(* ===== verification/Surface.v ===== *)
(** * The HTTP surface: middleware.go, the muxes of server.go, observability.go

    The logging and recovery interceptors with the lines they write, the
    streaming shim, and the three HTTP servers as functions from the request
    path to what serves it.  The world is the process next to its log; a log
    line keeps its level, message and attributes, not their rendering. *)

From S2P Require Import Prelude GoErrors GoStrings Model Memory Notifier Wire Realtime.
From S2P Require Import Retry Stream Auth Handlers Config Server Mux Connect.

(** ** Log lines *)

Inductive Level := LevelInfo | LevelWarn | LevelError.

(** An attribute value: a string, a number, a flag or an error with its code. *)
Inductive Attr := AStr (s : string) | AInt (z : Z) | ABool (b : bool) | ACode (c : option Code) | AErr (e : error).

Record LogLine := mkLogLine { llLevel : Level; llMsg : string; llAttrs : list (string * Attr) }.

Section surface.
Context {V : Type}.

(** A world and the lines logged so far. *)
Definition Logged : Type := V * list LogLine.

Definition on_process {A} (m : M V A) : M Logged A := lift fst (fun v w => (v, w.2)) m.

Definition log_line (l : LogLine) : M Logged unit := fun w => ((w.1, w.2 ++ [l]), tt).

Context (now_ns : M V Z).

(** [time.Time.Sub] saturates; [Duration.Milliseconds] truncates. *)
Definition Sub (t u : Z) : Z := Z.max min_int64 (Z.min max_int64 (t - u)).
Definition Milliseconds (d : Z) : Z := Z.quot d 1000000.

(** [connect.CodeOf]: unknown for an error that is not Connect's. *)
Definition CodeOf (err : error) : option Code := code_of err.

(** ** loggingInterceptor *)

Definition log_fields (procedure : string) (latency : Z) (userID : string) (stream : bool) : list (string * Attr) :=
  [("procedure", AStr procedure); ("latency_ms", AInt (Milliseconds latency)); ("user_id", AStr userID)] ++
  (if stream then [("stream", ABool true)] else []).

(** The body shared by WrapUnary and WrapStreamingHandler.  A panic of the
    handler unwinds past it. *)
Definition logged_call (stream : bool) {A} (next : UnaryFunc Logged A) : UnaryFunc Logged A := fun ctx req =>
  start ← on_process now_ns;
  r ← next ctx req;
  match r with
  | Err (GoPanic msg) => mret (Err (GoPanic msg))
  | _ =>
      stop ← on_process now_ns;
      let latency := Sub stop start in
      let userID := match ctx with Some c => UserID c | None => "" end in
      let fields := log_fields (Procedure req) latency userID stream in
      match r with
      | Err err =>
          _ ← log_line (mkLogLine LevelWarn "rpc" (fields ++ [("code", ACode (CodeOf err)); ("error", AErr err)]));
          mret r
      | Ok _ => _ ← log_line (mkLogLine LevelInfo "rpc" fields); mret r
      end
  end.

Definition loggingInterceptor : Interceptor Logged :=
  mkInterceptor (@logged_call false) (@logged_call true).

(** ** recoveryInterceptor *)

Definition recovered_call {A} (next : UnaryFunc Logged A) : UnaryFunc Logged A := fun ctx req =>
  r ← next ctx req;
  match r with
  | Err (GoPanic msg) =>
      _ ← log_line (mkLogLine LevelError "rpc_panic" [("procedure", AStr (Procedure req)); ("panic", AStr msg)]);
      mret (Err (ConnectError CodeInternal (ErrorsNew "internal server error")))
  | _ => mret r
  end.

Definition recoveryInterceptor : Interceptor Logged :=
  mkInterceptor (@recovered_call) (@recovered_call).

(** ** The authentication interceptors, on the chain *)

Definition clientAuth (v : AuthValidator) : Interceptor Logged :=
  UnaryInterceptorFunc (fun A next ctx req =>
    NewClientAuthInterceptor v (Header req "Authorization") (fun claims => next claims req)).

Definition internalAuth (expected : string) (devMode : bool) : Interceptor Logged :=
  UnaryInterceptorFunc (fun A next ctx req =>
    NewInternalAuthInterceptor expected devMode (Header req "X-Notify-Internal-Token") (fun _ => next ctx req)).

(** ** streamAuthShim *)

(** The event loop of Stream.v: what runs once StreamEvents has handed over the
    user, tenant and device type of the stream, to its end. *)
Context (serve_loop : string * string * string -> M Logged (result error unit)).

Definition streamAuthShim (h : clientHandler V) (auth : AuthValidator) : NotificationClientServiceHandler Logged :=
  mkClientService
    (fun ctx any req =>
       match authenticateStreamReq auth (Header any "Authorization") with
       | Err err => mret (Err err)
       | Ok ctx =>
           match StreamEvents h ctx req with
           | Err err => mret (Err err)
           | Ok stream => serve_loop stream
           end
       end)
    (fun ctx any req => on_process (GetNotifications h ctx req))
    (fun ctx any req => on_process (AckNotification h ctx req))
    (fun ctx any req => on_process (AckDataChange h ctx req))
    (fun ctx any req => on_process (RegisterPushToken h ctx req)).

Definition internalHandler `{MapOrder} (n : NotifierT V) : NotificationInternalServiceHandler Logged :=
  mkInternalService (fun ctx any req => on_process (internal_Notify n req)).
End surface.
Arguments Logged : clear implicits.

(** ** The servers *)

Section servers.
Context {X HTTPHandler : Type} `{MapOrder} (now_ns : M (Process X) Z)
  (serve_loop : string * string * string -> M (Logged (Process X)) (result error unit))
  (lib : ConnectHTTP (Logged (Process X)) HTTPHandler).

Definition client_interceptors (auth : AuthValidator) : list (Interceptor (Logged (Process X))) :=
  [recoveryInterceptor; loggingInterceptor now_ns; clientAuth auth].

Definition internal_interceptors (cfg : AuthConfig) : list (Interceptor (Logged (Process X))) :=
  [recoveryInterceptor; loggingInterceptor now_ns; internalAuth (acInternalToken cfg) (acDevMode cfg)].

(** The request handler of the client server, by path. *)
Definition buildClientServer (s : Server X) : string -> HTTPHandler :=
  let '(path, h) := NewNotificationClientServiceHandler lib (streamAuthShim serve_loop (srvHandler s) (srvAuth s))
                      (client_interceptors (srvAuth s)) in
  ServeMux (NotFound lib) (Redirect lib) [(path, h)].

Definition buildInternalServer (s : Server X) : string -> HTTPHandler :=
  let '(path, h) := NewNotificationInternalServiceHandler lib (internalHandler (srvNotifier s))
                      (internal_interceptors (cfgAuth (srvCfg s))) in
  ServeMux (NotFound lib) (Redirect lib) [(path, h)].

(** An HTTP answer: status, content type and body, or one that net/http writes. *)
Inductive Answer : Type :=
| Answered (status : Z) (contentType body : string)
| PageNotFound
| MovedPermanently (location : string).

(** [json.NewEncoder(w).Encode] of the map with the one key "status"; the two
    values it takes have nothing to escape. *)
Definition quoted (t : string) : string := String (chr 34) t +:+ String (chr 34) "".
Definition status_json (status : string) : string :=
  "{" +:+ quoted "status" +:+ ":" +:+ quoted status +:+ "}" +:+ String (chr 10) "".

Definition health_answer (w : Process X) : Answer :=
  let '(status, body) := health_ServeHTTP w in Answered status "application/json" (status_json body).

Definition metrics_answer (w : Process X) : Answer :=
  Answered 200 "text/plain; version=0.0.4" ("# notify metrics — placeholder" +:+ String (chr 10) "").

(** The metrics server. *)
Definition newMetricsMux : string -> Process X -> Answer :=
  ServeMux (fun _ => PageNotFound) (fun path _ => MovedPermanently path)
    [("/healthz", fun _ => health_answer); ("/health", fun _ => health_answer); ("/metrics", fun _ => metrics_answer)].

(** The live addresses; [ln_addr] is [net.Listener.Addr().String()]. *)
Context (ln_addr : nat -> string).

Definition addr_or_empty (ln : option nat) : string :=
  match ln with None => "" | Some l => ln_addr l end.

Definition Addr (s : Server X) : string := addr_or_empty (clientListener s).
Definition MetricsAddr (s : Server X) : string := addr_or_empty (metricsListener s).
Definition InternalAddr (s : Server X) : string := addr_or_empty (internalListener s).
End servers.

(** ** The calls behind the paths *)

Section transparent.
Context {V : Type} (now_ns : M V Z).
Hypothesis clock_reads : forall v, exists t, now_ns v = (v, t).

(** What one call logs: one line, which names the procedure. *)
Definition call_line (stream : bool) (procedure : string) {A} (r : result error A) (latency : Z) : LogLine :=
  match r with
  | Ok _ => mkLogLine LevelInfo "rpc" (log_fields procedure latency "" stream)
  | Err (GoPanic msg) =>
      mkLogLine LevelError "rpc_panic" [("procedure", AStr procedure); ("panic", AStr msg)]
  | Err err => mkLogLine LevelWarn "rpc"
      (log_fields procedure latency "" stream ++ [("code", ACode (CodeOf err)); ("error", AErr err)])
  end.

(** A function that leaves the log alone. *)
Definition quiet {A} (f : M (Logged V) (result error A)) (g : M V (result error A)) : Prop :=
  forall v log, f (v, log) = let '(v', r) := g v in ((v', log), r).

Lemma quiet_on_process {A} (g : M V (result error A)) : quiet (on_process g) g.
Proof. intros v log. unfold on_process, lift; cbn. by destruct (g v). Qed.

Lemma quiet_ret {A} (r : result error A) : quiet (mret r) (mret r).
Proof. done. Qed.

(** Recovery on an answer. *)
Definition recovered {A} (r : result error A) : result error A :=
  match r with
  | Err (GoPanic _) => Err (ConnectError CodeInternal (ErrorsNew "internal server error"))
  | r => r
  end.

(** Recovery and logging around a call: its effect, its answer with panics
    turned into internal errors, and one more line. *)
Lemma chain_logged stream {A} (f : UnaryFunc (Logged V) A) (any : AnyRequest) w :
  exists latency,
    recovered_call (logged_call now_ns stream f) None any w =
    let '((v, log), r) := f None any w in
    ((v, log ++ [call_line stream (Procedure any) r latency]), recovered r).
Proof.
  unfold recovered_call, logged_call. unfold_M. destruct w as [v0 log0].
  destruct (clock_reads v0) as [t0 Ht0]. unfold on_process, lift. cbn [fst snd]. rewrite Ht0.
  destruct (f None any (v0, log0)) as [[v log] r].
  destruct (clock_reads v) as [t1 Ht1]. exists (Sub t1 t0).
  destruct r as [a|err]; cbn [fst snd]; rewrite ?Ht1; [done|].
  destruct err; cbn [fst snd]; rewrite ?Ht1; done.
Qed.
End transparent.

* **What you are asked to do**
After counting the lines of the records above that hold the word "PageNotFound", give the total and nothing else.

* **Solution for this problem**
2